Most transition region mass is cooling and descending.

Redshifts are due to higher downflowing mass in lower regions.

Upflows are caused by stronger and more prevalent upward motions.

Abstract

The measured average velocities in solar and stellar spectral lines formed at transition region temperatures have been difficult to interpret. However, realistic three-dimensional radiation magnetohydrodynamics (3D rMHD) models of the solar atmosphere are able to reproduce the observed dominant line shifts and may thus hold the key to resolve these issues. Our new 3D rMHD simulations aim to shed light on how mass flows between the chromosphere and corona and on how the coronal mass is maintained. Passive tracer particles, so-called corks, allow the tracking of parcels of plasma over time and thus the study of changes in plasma temperature and velocity not only locally, but also in a co-moving frame.

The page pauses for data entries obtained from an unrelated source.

(* ===== verification/Cursor.v ===== *)
(** * Bounded byte cursors and lib0 variable-length integers

    [collab/wire.rs], [collab/y_sync.rs] and [collab/awareness.rs] each hold a
    copy of the same [Cursor] and the same [write_var_uint]; the copies differ
    only in their error type.  The model has one definition, over a class that
    names the two errors every copy raises. *)

From stdpp Require Import base list numbers.
From Stdlib Require Import ZArith Lia.
From S2P Require Import Prelude Text.

(** lib0 [readVarUint] refuses values above [Number.MAX_SAFE_INTEGER]. *)
Definition LIB0_MAX_SAFE_UINT : Z := Z.shiftl 1 53 - 1.

(** The errors a cursor raises by itself. *)
Class CursorError (E : Type) := {
  truncated : E;
  invalid_var_uint : E;
}.

(** [Cursor { input, pos }]; the limits of the source's field are arguments of
    the operations that read them. *)
Record cursor := Cursor { input : list byte; pos : nat }.

Definition cursor_new (i : list byte) : cursor := Cursor i 0.

(** [self.input.len().saturating_sub(self.pos)]. *)
Definition remaining (c : cursor) : nat := length (input c) - pos c.

Section cursor.
Context {E : Type} `{CursorError E}.

Abbreviation M := (stateE cursor E).

Definition read_byte : M byte := fun c =>
  match input c !! pos c with
  | None => Err truncated
  | Some b => Ok (b, Cursor (input c) (S (pos c)))
  end.

Definition read_exact (n : nat) : M (list byte) := fun c =>
  if (remaining c <? n)%nat then Err truncated
  else Ok (take n (drop (pos c) (input c)), Cursor (input c) (pos c + n)).

(** The [for _ in 0..10] loop, [k] iterations left. *)
Fixpoint read_var_uint_loop (k : nat) (result shift : Z) : M Z :=
  match k with
  | O => throw invalid_var_uint
  | S k' =>
    byte ← read_byte;
    let bits := Z.land (b2z byte) 0x7f in
    if (64 <=? shift) || (Z.shiftr u64_max shift <? bits) then throw invalid_var_uint
    else
      let result := Z.lor result (wrap 64 (Z.shiftl bits shift)) in
      if Z.land (b2z byte) 0x80 =? 0 then
        if LIB0_MAX_SAFE_UINT <? result then throw invalid_var_uint else mret result
      else read_var_uint_loop k' result (shift + 7)
  end.

Definition read_var_uint : M Z := read_var_uint_loop 10 0 0.

End cursor.

(** ** Writing *)

(** The bytes [write_var_uint] pushes for a [u64].  The loop shifts seven bits
    out per turn, so ten turns are enough for 64 bits ([write_loop_fuel]). *)
Fixpoint write_loop (fuel : nat) (remaining : Z) : list byte :=
  match fuel with
  | O => []
  | S f =>
    if remaining <? 0x80 then [z2b remaining]
    else z2b (Z.lor (Z.land (wrap 8 remaining) 0x7f) 0x80) :: write_loop f (Z.shiftr remaining 7)
  end.

(** [write_var_uint(out: &mut Vec<u8>, value: u64)]. *)
Definition write_var_uint (out : list byte) (value : Z) : list byte := out ++ write_loop 10 value.

(** [write_var_bytes(out, value)]. *)
Definition write_var_bytes (out : list byte) (value : list byte) : list byte :=
  write_var_uint out (len value) ++ value.

Definition varuint (value : Z) : list byte := write_loop 10 value.
Arguments varuint : simpl never.

(** A length prefix and the bytes it announces. *)
Definition string_bytes (s : list byte) : list byte := varuint (len s) ++ s.

Lemma write_var_bytes_eq out s : write_var_bytes out s = out ++ string_bytes s.
Proof. unfold write_var_bytes, write_var_uint, string_bytes, varuint. by rewrite <- app_assoc. Qed.

(** ** The cursor between what it read and what is left *)

(** A cursor that has read [pre] of [pre ++ suf]. *)
Definition at_split (pre suf : list byte) : cursor := Cursor (pre ++ suf) (length pre).

Lemma cursor_new_split l : cursor_new l = at_split [] l.
Proof. reflexivity. Qed.

Lemma remaining_split pre suf : remaining (at_split pre suf) = length suf.
Proof. unfold remaining. simpl. rewrite length_app. lia. Qed.

Lemma at_split_app pre used suf : at_split pre (used ++ suf) = Cursor ((pre ++ used) ++ suf) (length pre).
Proof. unfold at_split. by rewrite app_assoc. Qed.

Section read.
Context {E : Type} `{CursorError E}.

Lemma read_byte_split pre b suf :
  read_byte (at_split pre (b :: suf)) = Ok (b, at_split (pre ++ [b]) suf).
Proof.
  unfold read_byte, at_split; simpl. rewrite list_lookup_middle by done.
  rewrite <- app_assoc, length_app. simpl. do 3 f_equal. lia.
Qed.

Lemma read_byte_nil pre : read_byte (at_split pre []) = Err truncated.
Proof. unfold read_byte; simpl. by rewrite lookup_ge_None_2 by (rewrite length_app; simpl; lia). Qed.

Lemma read_exact_split pre used suf :
  read_exact (length used) (at_split pre (used ++ suf)) = Ok (used, at_split (pre ++ used) suf).
Proof.
  unfold read_exact. rewrite remaining_split, length_app.
  rewrite (proj2 (Nat.ltb_ge _ _)) by lia.
  simpl. rewrite drop_app_length, take_app_length.
  unfold at_split. rewrite length_app, <- app_assoc. done.
Qed.
(** ** Sync payloads *)

Lemma reads_sync u1 u2 sv st p :
  reads read_var_uint u1 sv -> SyncStep_from_u64 sv = Some st -> reads (read_var_bytes limits) u2 p ->
  reads (decode_sync_payload limits) (u1 ++ u2) {| step := st; y_protocol := u1 ++ u2 |}.
Proof.
  intros H1 Hst H2 pre suf. unfold decode_sync_payload, gets, mbind, stateE_bind.
  rewrite <- app_assoc, H1, Hst. simpl. rewrite H2. simpl.
  rewrite <- !app_assoc. do 3 f_equal. unfold at_split; simpl.
  rewrite !length_app, drop_app_length.
  rewrite (app_assoc u1), take_app_length'; [done|]. rewrite length_app. lia.
Qed.

Lemma read_var_bytes_Local : Local (read_var_bytes limits).
Proof. apply _. Qed.

(** The two parts of a decoded sync message. *)
Lemma decode_sync_parts pre suf m c :
  decode_sync_payload limits (at_split pre suf) = Ok (m, c) ->
  exists u1 u2 sv p suf', suf = y_protocol m ++ suf' /\ c = at_split (pre ++ y_protocol m) suf' /\
    y_protocol m = u1 ++ u2 /\ reads (E:=WireError) read_var_uint u1 sv /\
    SyncStep_from_u64 sv = Some (step m) /\ reads (read_var_bytes limits) u2 p.
Proof.
  intros Hok. pose proof Hok as Hok'.
  unfold decode_sync_payload, gets, mbind, stateE_bind in Hok'.
  destruct (read_var_uint (at_split pre suf)) as [[sv c1]|] eqn:E1; [|done].
  apply read_var_uint_inv in E1 as (u1 & s1 & -> & -> & Hr1 & _).
  destruct (SyncStep_from_u64 sv) as [st|] eqn:Est; [|done]. simpl in Hok'.
  destruct (read_var_bytes limits _) as [[p c2]|] eqn:E2; [|done].
  apply read_var_bytes_Local in E2 as (u2 & s2 & -> & -> & Hr2).
  pose proof (reads_sync u1 u2 sv st p Hr1 Est Hr2) as Hr.
  rewrite app_assoc, Hr in Hok. injection Hok as <- <-.
  exists u1, u2, sv, p, s2. rewrite app_assoc. done.
Qed.

Lemma decode_sync_inv pre suf m c :
  decode_sync_payload limits (at_split pre suf) = Ok (m, c) ->
  exists suf', suf = y_protocol m ++ suf' /\ c = at_split (pre ++ y_protocol m) suf' /\
    reads (decode_sync_payload limits) (y_protocol m) m.
Proof.
  intros (u1 & u2 & sv & p & s & -> & -> & Hy & Hr1 & Est & Hr2)%decode_sync_parts.
  exists s. split_and!; [done..|]. destruct m as [st y]; simpl in *; subst y.
  eauto using reads_sync.
Qed.

Lemma sync_wf_reads m : sync_wf m -> reads (decode_sync_payload limits) (y_protocol m) m.
Proof.
  unfold sync_wf. rewrite cursor_new_split. intros H. by apply decode_sync_inv in H as (? & ? & ? & ?).
Qed.

(** ** Whole messages and frames *)

Lemma reads_tag v : 0 <= v <= 10 -> reads (E:=WireError) read_var_uint (varuint v) v.
Proof. intros Hv. apply reads_varuint. assert (10 <= LIB0_MAX_SAFE_UINT) by done. lia. Qed.

Definition message_type (m : DocumentMessage) : MessageType :=
  match m with
  | DSync _ => MSync | DAwareness _ => MAwareness | DAuth _ => MAuth
  | DQueryAwareness => MQueryAwareness | DStateless _ => MStateless
  | DClose _ => MClose | DSyncStatus _ => MSyncStatus
  end.

(** The bytes after the message type. *)
Definition payload_bytes (m : DocumentMessage) : list byte :=
  match m with
  | DSync s => y_protocol s
  | DAwareness p => string_bytes p
  | DAuth a => auth_bytes a
  | DQueryAwareness => []
  | DStateless s => string_bytes s
  | DClose r => opt_string_bytes r
  | DSyncStatus a => varuint (if a then 1 else 0)
  end.

Lemma message_bytes_split m :
  message_bytes m = varuint (MessageType_as_u64 (message_type m)) ++ payload_bytes m.
Proof. by destruct m; cbn [message_bytes payload_bytes]; rewrite ?app_nil_r. Qed.

Lemma MessageType_round t : MessageType_from_u64 (MessageType_as_u64 t) = Some t.
Proof. by destruct t. Qed.

Lemma reads_payload m :
  message_fits m -> message_wf m -> len (payload_bytes m) <= LIB0_MAX_SAFE_UINT ->
  reads_all (decode_message limits (message_type m)) (payload_bytes m) m.
Proof.
  intros Hf Hw Hl. destruct m as [s|p|a| |s|r|b];
    cbn [message_fits message_wf message_type payload_bytes decode_message] in *;
    try destruct (string_bytes_length s); try destruct (string_bytes_length p).
  - eapply reads_all_then; [apply reads_reads_all, sync_wf_reads, Hw|by destruct s; apply reads_all_ret].
  - eapply reads_all_then; [apply reads_reads_all, reads_bytes; done || len_lia|apply reads_all_ret].
  - eapply reads_all_then; [apply reads_auth; done|apply reads_all_ret].
  - eapply reads_all_then; [apply reads_all_end|apply reads_all_ret].
  - eapply reads_all_then; [apply reads_reads_all, reads_string; done || len_lia|apply reads_all_ret].
  - apply (reads_all_close _ DClose), reads_opt; done.
  - assert (b = ((if b then 1 else 0) =? 1)) as Hb by by destruct b.
    rewrite Hb at 2. apply (reads_all_close _ (fun v => DSyncStatus (v =? 1))).
    apply reads_reads_all, reads_tag. destruct b; lia.
Qed.

Lemma reads_document key m :
  frame_fits (FDocument key (parse (routing_key_base key)) m) -> str_wf key -> message_wf m ->
  len (string_bytes key ++ message_bytes m) <= LIB0_MAX_SAFE_UINT ->
  reads_all (decode_document limits) (string_bytes key ++ message_bytes m)
    (FDocument key (parse (routing_key_base key)) m).
Proof.
  intros (Hk & Hks & Hf) Hkw Hw Hl. destruct (string_bytes_length key).
  rewrite message_bytes_split, !len_app in *.
  eapply reads_all_bind; [apply reads_string; done || len_lia|].
  rewrite (proj2 (Z.ltb_ge _ _)) by done.
  eapply reads_all_bind; [apply reads_tag; destruct m; simpl; lia|].
  rewrite MessageType_round.
  eapply (reads_all_bind _ _ []); [apply reads_lift|].
  apply (reads_all_close _ (FDocument key _)), reads_payload; done || len_lia.
Qed.

Lemma decode_encoded f :
  frame_wf f -> frame_fits f -> len (frame_bytes f) <= max_frame_bytes limits ->
  decode_with_limits limits (frame_bytes f) = Ok f.
Proof.
  intros Hw Hf Hl. unfold decode_with_limits.
  rewrite (proj2 (Z.ltb_ge _ _)) by done.
  destruct f as [[]|key room m]; cbn [frame_bytes frame_wf] in *; [done..|].
  destruct Hw as (Hkw & -> & Hmw).
  assert (Hlen : (1 < length (string_bytes key ++ message_bytes m))%nat).
  { rewrite message_bytes_split, !length_app.
    pose proof (varuint_length_pos (MessageType_as_u64 (message_type m))).
    destruct (string_bytes_length key). lia. }
  rewrite !bool_decide_false by (intros E; rewrite E in Hlen; simpl in Hlen; lia).
  rewrite cursor_new_split, reads_document; [done..|]. lia.
Qed.

(** ** What a successful decode says *)

(** [post m Q]: whenever [m] succeeds it has consumed some [used], leaves
    [suf], and [Q x used suf] holds of its result. *)
Definition post {A} (m : stateE cursor WireError A) (Q : A -> list byte -> list byte -> Prop) : Prop :=
  forall pre suf x c, m (at_split pre suf) = Ok (x, c) ->
    exists used suf', suf = used ++ suf' /\ c = at_split (pre ++ used) suf' /\ Q x used suf'.

Lemma post_weaken {A} (m : stateE cursor WireError A) Q R :
  post m Q -> (forall x u s, Q x u s -> R x u s) -> post m R.
Proof. intros Hm HQR pre suf x c Hok. apply Hm in Hok as (u & s & ? & ? & ?). exists u, s. auto. Qed.

Lemma post_ret {A} (x : A) : post (mret x) (fun y u _ => y = x /\ u = []).
Proof. intros pre suf y c [= <- <-]. exists [], suf. by rewrite app_nil_r. Qed.

Lemma post_lift {A} (r : result WireError A) : post (lift r) (fun y u _ => r = Ok y /\ u = []).
Proof.
  intros pre suf y c Hok. destruct r as [x|]; [|done]. injection Hok as <- <-.
  exists [], suf. by rewrite app_nil_r.
Qed.

Lemma post_throw {A} e Q : post (A:=A) (throw e) Q.
Proof. by intros ????. Qed.

Lemma post_bind {A B} (m : stateE cursor WireError A) (k : A -> stateE cursor WireError B) Q R :
  post m Q -> (forall x, post (k x) (R x)) ->
  post (m ≫= k) (fun y u s => exists x u1 u2, u = u1 ++ u2 /\ Q x u1 (u2 ++ s) /\ R x y u2 s).
Proof.
  intros Hm Hk pre suf y c Hok. unfold mbind, stateE_bind in Hok.
  destruct (m (at_split pre suf)) as [[x c1]|] eqn:E1; [|done].
  apply Hm in E1 as (u1 & s1 & -> & -> & HQ).
  apply Hk in Hok as (u2 & s2 & -> & -> & HR).
  exists (u1 ++ u2), s2. rewrite !app_assoc. split_and!; [done..|]. exists x, u1, u2. done.
Qed.

Lemma post_end : post expect_end (fun _ u s => u = [] /\ s = []).
Proof.
  intros pre suf x c. unfold expect_end. rewrite remaining_split.
  destruct suf; simpl; [|done].
  intros [= <- <-]. exists [], []. by rewrite (app_nil_r pre).
Qed.

Lemma post_remaining : post (gets remaining) (fun x u s => u = [] /\ x = length s).
Proof.
  intros pre suf x c. unfold gets. rewrite remaining_split. intros [= <- <-].
  exists [], suf. by rewrite app_nil_r.
Qed.

Lemma post_var_uint :
  post read_var_uint (fun n u _ => 0 <= n <= LIB0_MAX_SAFE_UINT /\ len (varuint n) <= len u).
Proof.
  intros pre suf n c Hok. apply read_var_uint_inv in Hok as (u & s & -> & -> & _ & ? & ?).
  exists u, s. done.
Qed.

Lemma post_exact n : post (read_exact n) (fun l u _ => l = u /\ length l = n).
Proof.
  intros pre suf l c Hok. apply read_exact_Ok in Hok as (s & -> & <- & ->). exists l, s. done.
Qed.

Lemma bounded_len_inv n max m : bounded_len n max = Ok m -> m = n /\ n <= max.
Proof. unfold bounded_len. repeat case_goal; intros [= <-]; bool_to_prop; done. Qed.

Lemma post_string :
  post (read_var_string limits)
    (fun s u _ => str_wf s /\ str_fits s /\ len (string_bytes s) <= len u).
Proof.
  unfold read_var_string. eapply post_weaken.
  { eapply post_bind; [apply post_var_uint|intros n].
    eapply post_bind; [apply post_lift|intros m].
    eapply post_bind; [apply post_exact|intros l]. apply post_lift. }
  intros s u suf (n & u1 & ? & -> & [Hn Hu1] & m & ? & ? & -> & [Hb ->] & l & u4 & ? & -> & [-> Hl] & Hs & ->).
  unfold map_err in Hb. destruct (bounded_len _ _) as [k|] eqn:Eb; [|done]. injection Hb as ->.
  apply bounded_len_inv in Eb as [-> Hmax].
  destruct (from_utf8 u4) as [t|] eqn:Eu; [|done]. injection Hs as ->.
  apply from_utf8_Some in Eu as [-> Hv].
  assert (Hlen : len u4 = n) by (unfold len; lia).
  unfold str_wf, str_fits, string_bytes. rewrite Hlen, !len_app.
  change (len []) with 0. split_and!; [done|lia|]. lia.
Qed.

Lemma post_bytes :
  post (read_var_bytes limits)
    (fun s u _ => len s <= max_binary_payload_bytes limits /\ len (string_bytes s) <= len u).
Proof.
  unfold read_var_bytes. eapply post_weaken.
  { eapply post_bind; [apply post_var_uint|intros n].
    eapply post_bind; [apply post_lift|intros m]. apply post_exact. }
  intros s u suf (n & u1 & ? & -> & [Hn Hu1] & m & ? & u3 & -> & [Hb ->] & -> & Hl).
  unfold map_err in Hb. destruct (bounded_len _ _) as [k|] eqn:Eb; [|done]. injection Hb as ->.
  apply bounded_len_inv in Eb as [-> Hmax].
  assert (Hlen : len u3 = n) by (unfold len; lia).
  unfold string_bytes. rewrite Hlen, !len_app. change (len []) with 0. split; lia.
Qed.

Lemma post_opt :
  post (read_optional_string limits)
    (fun o u _ => opt_wf o /\ opt_fits o /\ len (opt_string_bytes o) <= len u).
Proof.
  unfold read_optional_string. eapply post_weaken.
  { eapply post_bind; [apply post_remaining|intros r].
    instantiate (1 := fun r o u _ => opt_wf o /\ opt_fits o /\ len (opt_string_bytes o) <= len u).
    destruct (0 <? r)%nat.
    - eapply post_weaken; [eapply post_bind; [apply post_string|intros s; apply post_ret]|].
      intros o u suf (s & u1 & ? & -> & (? & ? & ?) & -> & ->). rewrite app_nil_r. done.
    - eapply post_weaken; [apply post_ret|]. by intros o u suf [-> ->]. }
  by intros o u suf (r & ? & ? & -> & [-> _] & ?).
Qed.

(** A value followed by the end check: its facts, and nothing is left. *)
Lemma post_close {A B} (m : stateE cursor WireError A) (f : A -> B) Q :
  post m Q -> post (x ← m; _ ← expect_end; mret (f x)) (fun y u s => exists x, y = f x /\ Q x u s /\ s = []).
Proof.
  intros Hm. eapply post_weaken.
  { eapply post_bind; [exact Hm|intros x]. eapply post_bind; [apply post_end|intros ?]. apply post_ret. }
  intros y u s (x & u1 & ? & -> & HQ & ? & ? & ? & -> & [-> Hs] & -> & ->).
  simpl in *. rewrite app_nil_r. eauto.
Qed.

Lemma post_then {A B} (m : stateE cursor WireError A) (f : A -> B) Q :
  post m Q -> post (x ← m; mret (f x)) (fun y u s => exists x, y = f x /\ Q x u s).
Proof.
  intros Hm. eapply post_weaken; [eapply post_bind; [exact Hm|intros x; apply post_ret]|].
  intros y u s (x & u1 & ? & -> & HQ & -> & ->). simpl in *. rewrite app_nil_r. eauto.
Qed.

By following the trajectories of the corks, we can investigate mass and energy flows and understand the composition of the observed velocities. Our findings show that most of the transition region mass is cooling. The preponderance of transition region redshifts in the model can be explained by the higher percentage of downflowing mass in the lower and middle transition region. The average upflows in the upper transition region can be explained by a combination of both stronger upflows than downflows and a higher percentage of upflowing mass. The most common combination at lower and middle transition region temperatures are corks that are cooling and traveling downward. For these corks, a strong correlation between the pressure gradient along the magnetic field line and the velocity along the magnetic field line has been observed, indicating a formation mechanism that is related to downward propagating pressure disturbances. Corks at upper transition region temperatures are subject to a rather slow and highly variable but continuous heating process.